Despite our promising results, this study did have some limitations. The first one was that the sample sizes of participant groups were relatively small. To validate the proposed classification approach, we need to replicate the present findings with larger sample sizes so that we can test the computerized algorithm with a totally independent dataset. Another possible limitation of this work was that our classification algorithm was obviously specific to the sample used in training the classifier (i.e., school-aged children with ADHD), so the present findings could not be generalized to adult patients with ADHD. Moreover, future extensions of this study should test the disorder specificity of the classifier, including also other neurodevelopmental conditions frequently associated or in differential diagnosis with ADHD. Keeping these limitations in mind, we clearly emphasize that the proposed technique should not be considered a potential ADHD marker at this time. Indeed, no automatic algorithm can substitute clinical diagnostic decisions based on data from several informants regarding the child’s everyday behavior in different settings. Therefore, in the actual clinical practice, our method should be considered only a complementary and adjunctive one to existent assessment measures. However, the abovementioned limitations should not prevent further investigations using the present approach. In this direction, given the spatial information that NIRS provides, it would be of interest to develop and refine our method to identify which brain regions specifically contribute to the predictive value of the classification.
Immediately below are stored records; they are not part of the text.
(** [PSIDataset.__iter__], on the lines of the file and the worker that
    [get_worker_info()] reports ([None] in the main process): the examples
    the iteration yields, and the exception that ends it if one does.
    [itertools.islice] rejects a bucket size that is negative or above
    [sys.maxsize] before the file is opened, and with a bucket of size 0
    the file is never read. *)
Definition __iter__ (self : PSIDataset) (worker_info : option (Z * Z))
    (lines : list String.string) : list (list Z * list Z) * option error :=
  let worker_id := match worker_info with None => 0%Z | Some w => fst w end in
  let num_workers := match worker_info with None => 1%Z | Some w => snd w end in
  if _need_shuffle self then
    if (_shuffle_bucket self <? 0)%Z || (sys_maxsize <? _shuffle_bucket self)%Z
    then ([], Some ValueError)
    else if (_shuffle_bucket self =? 0)%Z then (shuffle 0 [], None)
    else
      match _get_file_lines self lines worker_id num_workers with
      | Raise e => ([], Some e)
      | Return shard => shuffled_buckets (S (length shard)) 0 self shard
      end
  else
    match _get_file_lines self lines worker_id num_workers with
    | Raise e => ([], Some e)
    | Return shard => chained_examples self shard
    end.

End WithFacade.

(** Vocabulary for the statements: position [t] of the labels of example
    [k] trains token [q] of the line.  The position is the one the slicing
    aligns with token [q], the label it holds is that token, and the loss
    does not skip it: the label is not [labels_pad], the [ignore_index] of
    the loss. *)
Definition trains (self : PSIDataset) (ids : list Z) (examples : list (list Z * list Z))
    (k t : nat) (q : Z) : Prop :=
  exists inp labels step token,
    nth_error examples k = Some (inp, labels)
    /\ stride self = Return step
    /\ q = (Z.of_nat k * step + Z.of_nat t + 1)%Z
    /\ nth_error ids (Z.to_nat q) = Some token
    /\ nth_error labels t = Some token
    /\ token <> _labels_pad self.

End Dataset.

(* ------------------------------------------------------------------ *)
(** * pl_model.py: the token classes of the metrics *)

Module Metrics.

(** [TreeTokenizer] is declared in [psi_datapoint/stateful/tokenizer.py],
    which is not among the sources; the metrics read two of its indices,
    which split the vocabulary into non-leaf tokens, static leaves and
    BPE leaves. *)
Record TreeTokenizer : Type := {
  leaf_start_index : Z;
  arbitrary_start_index : Z
}.

(** A Python integer that is compared with a tensor of [torch.long] is
    brought to 64 bits first: outside their range it wraps around. *)
Definition wrap64 (z : Z) : Z := ((z + 2 ^ 63) mod 2 ^ 64 - 2 ^ 63)%Z.

(** The three masks of [PSIBasedModel._calc_single_token_metrics], entry by
    entry of the tensor of labels. *)
Definition nonleaf_mask (tokenizer : TreeTokenizer) (labels : list Z) : list bool :=
  map (fun label => (label <? wrap64 (leaf_start_index tokenizer))%Z) labels.

Definition staticleaf_mask (tokenizer : TreeTokenizer) (labels : list Z) : list bool :=
  map (fun label =>
         (wrap64 (leaf_start_index tokenizer) <=? label)%Z
         && (label <? wrap64 (arbitrary_start_index tokenizer))%Z)
      labels.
In conclusion, we have provided preliminary evidence that school-aged children with ADHD can reliably be identified using a multi-domain dataset including blood FA profiles, neuropsychological measures, and fNIRS. The significant predictive value of the present machine-learning classification approach might be helpful for supporting the clinical practice of diagnosing ADHD, even fostering a computer-aided diagnosis perspective.
The study was explained to both children and their parent(s) or caregivers, and all of the participants’ legal guardians gave their informed written consent before the children’s participation. The research was approved by the Ethic Committee of our Institute and has therefore been performed in accordance with the ethical standards laid down in the 1964 Declaration of Helsinki and its later amendments.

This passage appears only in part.